◆ DESCRIPTION OF THE TASK
First find the line with "tenant_id := tenant_id p;" in the entries below, then set down exactly every line through the line with "tenant_id : string)", that line included.

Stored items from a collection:
Lemma any_not_None_fields rekap blok_name :
  any_not_None (fields_of_section blok_name rekap)
  = section_has_value rekap blok_name.
Proof.
  unfold any_not_None, ODict.values, section_has_value, fields_of_section.
  induction rekap as [| [k v] l IH]; [done |].
  cbn [List.filter existsb fst].
  destruct (bool_decide (classify_blok_key k = Some blok_name)); simpl.
  - by rewrite IH.
  - exact IH.
Qed.

Lemma last_field_fields rekap blok_name row col :
  last_field rekap blok_name row col
  = fold_left
      (fun acc '(key, v) =>
         if bool_decide (address (suffix_from (String.length blok_name) key)
                         = Some (row, col))
         then Some v else acc)
      (fields_of_section blok_name rekap) None.
Proof.
  unfold last_field, fields_of_section. generalize (@None value).
  induction rekap as [| [k v] l IH]; intros acc; [done |].
  cbn [fold_left List.filter fst].
  destruct (bool_decide (classify_blok_key k = Some blok_name)) eqn:E.
  - cbn [fold_left].
    replace (cell_of blok_name k)
      with (address (suffix_from (String.length blok_name) k))
      by (unfold cell_of; by rewrite E).
    apply IH.
  - replace (cell_of blok_name k) with (@None (string * string))
      by (unfold cell_of; by rewrite E).
    rewrite bool_decide_eq_false_2 by done. apply IH.
Qed.

(** X6. For a record without a key twice, the tables are this function of
    the record: the cell (section, row, column) is defined when some field
    of the section has a value and some field of the section has that
    address, and it holds the value of the last such field of the
    record. *)
Theorem parse_blok_data_cell (rekap : ODict.t value) (blok_name row col : string) :
  NoDup (ODict.keys rekap) ->
  cell (parse_blok_data rekap) blok_name row col
  = if section_has_value rekap blok_name
    then last_field rekap blok_name row col
    else None.
Proof.
  intros Hnd. unfold cell.
  rewrite parse_blok_data_get, collect_blok_raw_get by done.
  rewrite <- any_not_None_fields, last_field_fields.
  rewrite <- parse_rows_get.
  destruct (fields_of_section blok_name rekap) as [| f fs] eqn:E; [done |].
  destruct (any_not_None (f :: fs)); [| done].
  by destruct (parse_rows blok_name (f :: fs)).
Qed.

Lemma parse_blok_data_cell_witness :
  cell (parse_blok_data [("B6R8", VInt 5); ("Kab", VStr "71"); ("B6R8K4", VInt 6);
                         ("B6R9", VNone)]) "B6" "8" "K4"
  = Some (VInt 6).
Proof.
  rewrite (parse_blok_data_cell
             [("B6R8", VInt 5); ("Kab", VStr "71"); ("B6R8K4", VInt 6);
              ("B6R9", VNone)] "B6" "8" "K4").
  - reflexivity.
  - apply (bool_decide_unpack _). vm_compute. exact I.
Defined.

(** ** The individual bucket, person by person *)

Lemma individu_sorted komoditi_rows :
  StronglySorted key_le (split_komoditi komoditi_rows).1.2.
Proof.
  unfold split_komoditi. cbn [fst snd].
  eapply StronglySorted_weaken; [| apply sort_by_sorted].
  - intros a b. apply not_after_key_le.
  - apply tuple_lt_asym.
  - apply tuple_not_lt_trans.
Qed.

Lemma key_le_str_le a b : key_le a b -> str_le (IDART_or_empty a) (IDART_or_empty b).
Proof. unfold key_le, str_le. tauto. Qed.


Lemma str_lt_irrefl a : ~ str_lt a a.
Proof. unfold str_lt. by rewrite string_compare_refl. Qed.

Lemma filter_all {A} (f : A -> bool) l :
  Forall (fun x => f x = true) l -> List.filter f l = l.
Proof. induction 1 as [| x l Hx _ IH]; simpl; [done |]. by rewrite Hx, IH. Qed.

Lemma filter_none {A} (f : A -> bool) l :
  Forall (fun x => f x = false) l -> List.filter f l = [].
Proof. induction 1 as [| x l Hx _ IH]; simpl; [done |]. by rewrite Hx. Qed.

Lemma Forall_List_filter {A} (f : A -> bool) l :
  Forall (fun x => f x = true) (List.filter f l).
Proof.
  apply Forall_forall. intros x Hx. by apply elem_of_List_filter in Hx as [_ ?].
Qed.

(** X7. Splitting the three buckets once more changes nothing: the lines
    of the buckets, put in one list, are split into the same buckets, the
    individual one in the same order. *)
Theorem split_komoditi_again (komoditi_rows : list komoditi) :
  let '(makanan, individu, non_makanan) := split_komoditi komoditi_rows in
  split_komoditi (makanan ++ individu ++ non_makanan)
  = (makanan, individu, non_makanan).
Proof.
  pose proof (individu_sorted komoditi_rows) as Hs.
  pose proof (split_komoditi_elem_of komoditi_rows) as Hin.
  destruct (split_komoditi komoditi_rows) as [[makanan individu] non_makanan].
  cbn [fst snd] in Hs, Hin.
  assert (Hm : Forall (fun k => has_any_value k = true /\ is_makanan k = true
                 /\ is_individu k = false /\ is_non_makanan k = false) makanan).
  { apply Forall_forall. intros k Hk. apply Hin in Hk.
    destruct (one_range k) as [? | [? | ?]]; intuition congruence. }
  assert (Hi : Forall (fun k => has_any_value k = true /\ is_makanan k = false
                 /\ is_individu k = true /\ is_non_makanan k = false) individu).
  { apply Forall_forall. intros k Hk. apply Hin in Hk.
    destruct (one_range k) as [? | [? | ?]]; intuition congruence. }
  assert (Hn : Forall (fun k => has_any_value k = true /\ is_makanan k = false
                 /\ is_individu k = false /\ is_non_makanan k = true) non_makanan).
  { apply Forall_forall. intros k Hk. apply Hin in Hk.
    destruct (one_range k) as [? | [? | ?]]; intuition congruence. }
  unfold split_komoditi. cbv zeta.
  rewrite (filter_all has_any_value).
  2:{ rewrite !Forall_app. split_and!; eapply Forall_impl; eauto; simpl; tauto. }
  rewrite !List.filter_app.
  rewrite (filter_all is_makanan makanan), (filter_none is_makanan individu),
    (filter_none is_makanan non_makanan), (filter_none is_individu makanan),
    (filter_all is_individu individu), (filter_none is_individu non_makanan),
    (filter_none is_non_makanan makanan), (filter_none is_non_makanan individu),
    (filter_all is_non_makanan non_makanan);
    try (eapply Forall_impl; eauto; simpl; tauto).
  rewrite !app_nil_r. cbn [app].
  rewrite sort_by_sorted_id; [done |].
  eapply StronglySorted_weaken; [| exact Hs]. intros a b. apply not_after_key_le.
Qed.
Definition set_updated_at (v : datetime) (p : WorkflowPayload) : WorkflowPayload :=
  {| workflow_id := workflow_id p; tenant_id := tenant_id p;
     correlation_id := correlation_id p; source := source p;
     contact := contact p; message := message p;
     thread_history := thread_history p; tenant_config := tenant_config p;
     classification := classification p;
     qa_decision := qa_decision p; qa_risk_score := qa_risk_score p;
     action_plan := action_plan p;
     created_at := created_at p; updated_at := v |}.

(** ** Exceptions, and the world a computation runs in *)

Inductive Exception :=
| AttributeError (msg : string)
| TypeError (msg : string)
| OperationalError (msg : string)
| HTTPException (status_code : Z) (detail : string).

(** [str(e)] *)
Definition str (e : Exception) : string :=
  match e with
  | AttributeError msg => msg
  | TypeError msg => msg
  | OperationalError msg => msg
  | HTTPException code detail => detail
  end.

Inductive Outcome (A : Type) :=
| Returns (a : A)
| Raises (e : Exception).
Arguments Returns {A} a.
Arguments Raises {A} e.

Abbreviation Log := (gmap string Value).

(** The row of the [workflows] table. *)
Record WorkflowRecord := {
  rec_workflow_id : string;
  rec_tenant_id : string;
  rec_payload : WorkflowPayload;
  rec_created_at : datetime;
  rec_updated_at : datetime;
  rec_status : string
}.

(** What [log_automation_event] prints. *)
Inductive Event :=
| WorkflowEvent (workflow_id correlation_id tenant_id : string)
    (agent_logs : list Log) (decision classification : option string)
| FailureEvent (workflow_id status error : string).

(** The clock, the UUID generator and the database are the environment's:
    [clock k] is what the [k]-th call of [datetime.utcnow()] reads,
    [uuid_of k] what the [k]-th [uuid.uuid4()] prints, and
    [commit_raises k] says whether the [k]-th [db.commit()] fails; [store] is
    the [workflows] table by primary key and [stdout] what was printed. *)
Record World := {
  clock : nat → datetime;
  utc_calls : nat;
  uuid_of : nat → string;
  uuid_calls : nat;
  commit_raises : nat → bool;
  commits : nat;
  store : gmap string WorkflowRecord;
  stdout : list Event
}.

Definition Py (A : Type) : Type := World → Outcome A * World.

#[global] Instance Py_ret : MRet Py := λ A a w, (Returns a, w).

#[global] Instance Py_bind : MBind Py := λ A B f m w,
  match m w with
  | (Returns a, w') => f a w'
  | (Raises e, w') => (Raises e, w')
  end.

Definition raise {A} (e : Exception) : Py A := λ w, (Raises e, w).

(** [try: m  except Exception as e: ...], with the handler left to the
    caller: the result says whether [m] raised. *)
Definition catch {A} (m : Py A) : Py (Exception + A) := λ w,
  match m w with
  | (Returns a, w') => (Returns (inr a), w')
  | (Raises e, w') => (Returns (inl e), w')
  end.

(** The worlds after one more clock reading, one more UUID, one more
    commit (leaving the table as [st]) and one more printed event. *)
Definition tick (w : World) : World :=
  {| clock := clock w; utc_calls := S (utc_calls w);
     uuid_of := uuid_of w; uuid_calls := uuid_calls w;
     commit_raises := commit_raises w; commits := commits w;
     store := store w; stdout := stdout w |}.

Definition drawn (w : World) : World :=
  {| clock := clock w; utc_calls := utc_calls w;
     uuid_of := uuid_of w; uuid_calls := S (uuid_calls w);
     commit_raises := commit_raises w; commits := commits w;
     store := store w; stdout := stdout w |}.

Definition committed (st : gmap string WorkflowRecord) (w : World) : World :=
  {| clock := clock w; utc_calls := utc_calls w;
     uuid_of := uuid_of w; uuid_calls := uuid_calls w;
     commit_raises := commit_raises w; commits := S (commits w);
     store := st; stdout := stdout w |}.

Definition printed (ev : Event) (w : World) : World :=
  {| clock := clock w; utc_calls := utc_calls w;
     uuid_of := uuid_of w; uuid_calls := uuid_calls w;
     commit_raises := commit_raises w; commits := commits w;
     store := store w; stdout := stdout w ++ [ev] |}.

(** [datetime.utcnow()] *)
Definition utcnow : Py datetime := λ w,
  (Returns (clock w (utc_calls w)), tick w).

(** [str(uuid.uuid4())] *)
Definition uuid4 : Py string := λ w,
  (Returns (uuid_of w (uuid_calls w)), drawn w).

(** [db.commit()] with [record] the one object of the session: its row is
    written as the object stands, unless the commit raises. *)
Definition db_commit (record : WorkflowRecord) : Py unit := λ w,
  if commit_raises w (commits w) then
    (Raises (OperationalError "could not commit"), committed (store w) w)
  else
    (Returns (), committed (<[rec_workflow_id record := record]> (store w)) w).

(** [log_automation_event(event)] *)
Definition log_automation_event (event : Event) : Py unit := λ w,
  (Returns (), printed event w).

(** ** agents.py *)

Definition AgentOutput : Type := WorkflowPayload * Log.

(** The state of a [try] block when control leaves it: the payload and the
    log as mutated so far, and the exception if one was raised. *)
Definition TryResult : Type := WorkflowPayload * Log * option Exception.

(** [except Exception as e: log["status"] = "failed"; log["error"] = str(e)] *)
Definition except_failed (r : TryResult) : AgentOutput :=
  match r with
  | (payload, log, None) => (payload, log)
  | (payload, log, Some e) =>
      (payload, <["error" := VStr (str e)]> (<["status" := VStr "failed"]> log))
  end.

(** [payload.updated_at = datetime.utcnow(); return payload, log] *)
Definition bump_and_return (out : AgentOutput) : Py AgentOutput :=
  now ← utcnow;
  mret (set_updated_at now out.1, out.2).

Definition ingestion_try (payload : WorkflowPayload) (log : Log) : TryResult :=
  let log := <["status" := VStr "completed"]> log in
  let log := <["messages_fetched" :=
                 VInt (Z.of_nat (length (messages (thread_history payload))))]> log in
  (payload, log, None).

Definition ingestion_agent (payload : WorkflowPayload) : Py AgentOutput :=
  let log : Log := {[ "agent" := VStr "ingestion"; "status" := VStr "pending" ]} in
  bump_and_return (except_failed (ingestion_try payload log)).

Definition triage_try (payload : WorkflowPayload) (log : Log) : TryResult :=
  let classification :=
    {| intent := SCHEDULING; sub_intent := None;
       priority := NORMAL; confidence := 0.85 |} in
  let payload := set_classification (Some classification) payload in
  let log := <["intent" := VStr (Intent_value (intent classification))]> log in
  let log := <["confidence" := VFloat (confidence classification)]> log in
  let log := <["status" := VStr "completed"]> log in
  (payload, log, None).

Definition triage_agent (payload : WorkflowPayload) : Py AgentOutput :=
  let log : Log := {[ "agent" := VStr "triage"; "status" := VStr "pending" ]} in
  bump_and_return (except_failed (triage_try payload log)).

(** [Action(action_type="reply", tool_name="gmail", tool_args={"body": reply_text})] *)
Definition reply_action (reply_text : string) : Action :=
  {| action_type := "reply"; tool_name := Some "gmail";
     tool_args := {[ "body" := VStr reply_text ]};
     result_id := None; action_status := "pending" |}.

Definition admin_scheduling_try (payload : WorkflowPayload) (log : Log) : TryResult :=
  let reply_text := "Thank you for reaching out. Here are some available times..." in
  let action := reply_action reply_text in
  let payload := set_action_plan (action_plan payload ++ [action]) payload in
  let log := <["slots_proposed" := VInt 3]> log in
  let log := <["status" := VStr "completed"]> log in
  (payload, log, None).

Definition admin_scheduling_agent (payload : WorkflowPayload) : Py AgentOutput :=
  let log : Log := {[ "agent" := VStr "admin_scheduling"; "status" := VStr "pending" ]} in
  match classification payload with
  | None => raise (AttributeError "'NoneType' object has no attribute 'intent'")
  | Some c =>
      if bool_decide (intent c ≠ SCHEDULING) then
        let log := <["skipped" := VBool true]> log in
        mret (payload, log)
      else
        bump_and_return (except_failed (admin_scheduling_try payload log))
  end.

Definition support_faq_try (payload : WorkflowPayload) (log : Log) : TryResult :=
  let reply_text := "Based on your question, here is the information..." in
  let action := reply_action reply_text in
  let payload := set_action_plan (action_plan payload ++ [action]) payload in
  let log := <["kb_matches" := VInt 2]> log in
  let log := <["status" := VStr "completed"]> log in
  (payload, log, None).

Definition support_faq_agent (payload : WorkflowPayload) : Py AgentOutput :=
  let log : Log := {[ "agent" := VStr "support_faq"; "status" := VStr "pending" ]} in
  match classification payload with
  | None => raise (AttributeError "'NoneType' object has no attribute 'intent'")
  | Some c =>
      if bool_decide (intent c ≠ SUPPORT) then
        let log := <["skipped" := VBool true]> log in
        mret (payload, log)
      else
        bump_and_return (except_failed (support_faq_try payload log))
  end.

(** The body of the guardrail's [try], for the value [risk_score] its first
    statement binds. *)
Definition qa_guardrail_try (risk_score : float)
    (payload : WorkflowPayload) (log : Log) : TryResult :=
  let payload := set_qa_risk_score (Some risk_score) payload in
  match classification payload with
  | None =>
      (payload, log,
       Some (AttributeError "'NoneType' object has no attribute 'confidence'"))
  | Some c =>
      let payload :=
        if (confidence c <? escalation_threshold (tenant_config payload))%float
           || (0.7 <? risk_score)%float
        then set_qa_decision (Some ESCALATE) payload
        else if auto_send_enabled (tenant_config payload)
                && (risk_score <? 0.3)%float
                && (0.85 <? confidence c)%float
        then set_qa_decision (Some AUTO_SEND) payload
        else set_qa_decision (Some DRAFT_ONLY) payload in
      let log := <["risk_score" := VFloat risk_score]> log in
      match qa_decision payload with
      | None =>
          (payload, log,
           Some (AttributeError "'NoneType' object has no attribute 'value'"))
      | Some decision =>
          let log := <["decision" := VStr (QADecision_value decision)]> log in
          let log := <["status" := VStr "completed"]> log in
          (payload, log, None)
      end
  end.
(** [prepareSession] on a ready manager, step by step: the session of
    the id closed ([st1]), the limit checked and the close of the oldest
    session detached ([st2]), the new session opened while pending calls
    take turns ([mid]) and stored ([st3]). *)
Lemma prepareSession_anatomy id sm (st : State W) b :
  isReady st = true -> browser st = Some b ->
  exists st1 st2 ok st3 mid,
    sessions st1 = SMap.delete id (sessions st) /\
    detached st1 = detached st /\
    frame st st1 /\
    (forall s, SMap.get id (sessions st) = Some s ->
               exists c evs, log st1 = log st ++ (CPageClose (page s), c) :: evs) /\
    (SMap.get id (sessions st) = None -> log st1 = log st) /\
    (if MAX_SESSIONS <=? SMap.size (sessions st1)
     then evictOldestSession drv else ret tt) st1 = (Ok tt, st2) /\
    prepareSession drv id sm st = (Ok ok, st3) /\
    passes st2 mid /\ frame mid st3 /\ detached st3 = detached mid /\
    if ok
    then exists new, siteMap new = sm /\ sessions st3 = SMap.set id new (sessions mid)
    else sessions st3 = sessions mid.
Proof.
  intros Hr Hb. unfold prepareSession.
  unfold ready at 1. unfold bind at 1. rewrite Hr, Hb. cbn [andb negb].
  destruct (dateNow_frame drv st) as [t0 [st0 [E0 [S0 F0]]]].
  pose proof (calm_dateNow st) as D0. rewrite E0 in D0. cbn [snd] in D0.
  assert (L0 : log st0 = log st).
  { revert E0. unfold dateNow. destruct (drv_now drv (world st)).
    intros E0. now inversion E0. }
  rewrite (bind_ok _ _ _ _ _ E0).
  unfold try_catch at 1.
  destruct (closeSession_spec drv id st0) as [st1 [E1 [S1 [F1 L1]]]].
  pose proof (calm_closeSession id st0) as D1. rewrite E1 in D1. cbn [snd] in D1.
  rewrite (bind_ok _ _ _ _ _ E1).
  unfold getSessions at 1. unfold bind at 1.
  assert (EV : exists st2,
             (if MAX_SESSIONS <=? SMap.size (sessions st1)
              then evictOldestSession drv else ret tt) st1 = (Ok tt, st2)).
  { destruct (MAX_SESSIONS <=? SMap.size (sessions st1)).
    - destruct (evictOldestSession_spec st1) as [st2 [E2 _]]. now exists st2.
    - now exists st1. }
  destruct EV as [st2 E2].
  rewrite (bind_ok _ _ _ _ _ E2).
  destruct (openSession_spec id sm _ st2 eq_refl) as [r [st3 [mid [E3 [P3 [F3 [D3 R3]]]]]]].
  rewrite E3.
  assert (Own : forall s, SMap.get id (sessions st) = Some s ->
                          exists c evs, log st1 = log st ++ (CPageClose (page s), c) :: evs).
  { intros s G. rewrite <- S0 in G. destruct (L1 s G) as [c [evs EL]].
    exists c, evs. now rewrite EL, L0. }
  assert (Abs : SMap.get id (sessions st) = None -> log st1 = log st).
  { intros G. rewrite <- S0 in G. revert E1.
    unfold closeSession, bind, getSessions. rewrite G. unfold ret.
    intros E1. injection E1 as <-. exact L0. }
  exists st1, st2.
  destruct r as [ok|].
  - destruct R3 as [-> [new [Hn Hs]]]. exists true, st3, mid.
    split; [congruence|]. split; [congruence|].
    split; [apply (frame_trans _ _ _ F0 F1)|].
    split; [exact Own|]. split; [exact Abs|]. split; [exact E2|].
    split; [reflexivity|]. split; [exact P3|]. split; [exact F3|].
    split; [exact D3|]. now exists new.
  - exists false, st3, mid. unfold ret.
    split; [congruence|]. split; [congruence|].
    split; [apply (frame_trans _ _ _ F0 F1)|].
    split; [exact Own|]. split; [exact Abs|]. split; [exact E2|].
    split; [reflexivity|]. split; [exact P3|]. split; [exact F3|].
    split; [exact D3 | exact R3].
Qed.
(** * update_goldsky.py: cursor recovery and the paginated harvester

    A shallow embedding of [src/update_utils/update_goldsky.py]
    ([get_latest_cursor], [scrape] and [update_goldsky]) together with the
    properties the specification states about them, and further properties
    read off the code.

    - Part I is the model: the Python operations the program uses, the
      events, the store file, [get_latest_cursor], the text of the query, one
      iteration of the loop of [scrape], the loop itself, [update_goldsky],
      and the remote source.
    - Part II names what the properties speak about: orders, invariants,
      the end of a run, services, the concrete sources and states of the
      examples.
    - Part III holds the lemmas.
    - Part IV states the claims of the specification, C1 to C10, in order,
      each with the instance or the counterexample that goes with it, and
      then, X1 to X19, what else was proved of the code.

    Conventions of the embedding.
    - Python [str] values are [string]s of ASCII characters.
    - Python [int] values are [Z].
    - A Python exception is a value of [exn]; code that may raise returns a
      [result]. [try: ... except Exception:] is [try_except].
    - [print] calls have no effect on any value the program computes and are
      left out.
    - The loop [while True] is run with fuel; the remote service and pandas'
      reader are what the program is run against, and are arguments of the
      model. The parser [gql] of line 113 stands before the service: a query
      text it does not read is the answer [Malformed], and the run raises. *)

(** * Part I. The model *)

From Stdlib Require Import ZArith List Bool Lia Ascii String.
From Stdlib Require Import Decimal DecimalString DecimalZ.
From Stdlib Require Import Sorted Permutation OrderedTypeEx.
Import ListNotations.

◆ ANSWER SPACE
  {| workflow_id := workflow_id p; tenant_id := tenant_id p;
     correlation_id := correlation_id p; source := source p;
     contact := contact p; message := message p;
     thread_history := thread_history p; tenant_config := tenant_config p;
     classification := classification p;
     qa_decision := qa_decision p; qa_risk_score := qa_risk_score p;
     action_plan := action_plan p;
     created_at := created_at p; updated_at := v |}.

(** ** Exceptions, and the world a computation runs in *)

Inductive Exception :=
| AttributeError (msg : string)
| TypeError (msg : string)
| OperationalError (msg : string)
| HTTPException (status_code : Z) (detail : string).

(** [str(e)] *)
Definition str (e : Exception) : string :=
  match e with
  | AttributeError msg => msg
  | TypeError msg => msg
  | OperationalError msg => msg
  | HTTPException code detail => detail
  end.

Inductive Outcome (A : Type) :=
| Returns (a : A)
| Raises (e : Exception).
Arguments Returns {A} a.
Arguments Raises {A} e.

Abbreviation Log := (gmap string Value).

(** The row of the [workflows] table. *)
Record WorkflowRecord := {
  rec_workflow_id : string;
  rec_tenant_id : string;
  rec_payload : WorkflowPayload;
  rec_created_at : datetime;
  rec_updated_at : datetime;
  rec_status : string
}.

(** What [log_automation_event] prints. *)
Inductive Event :=
| WorkflowEvent (workflow_id correlation_id tenant_id : string)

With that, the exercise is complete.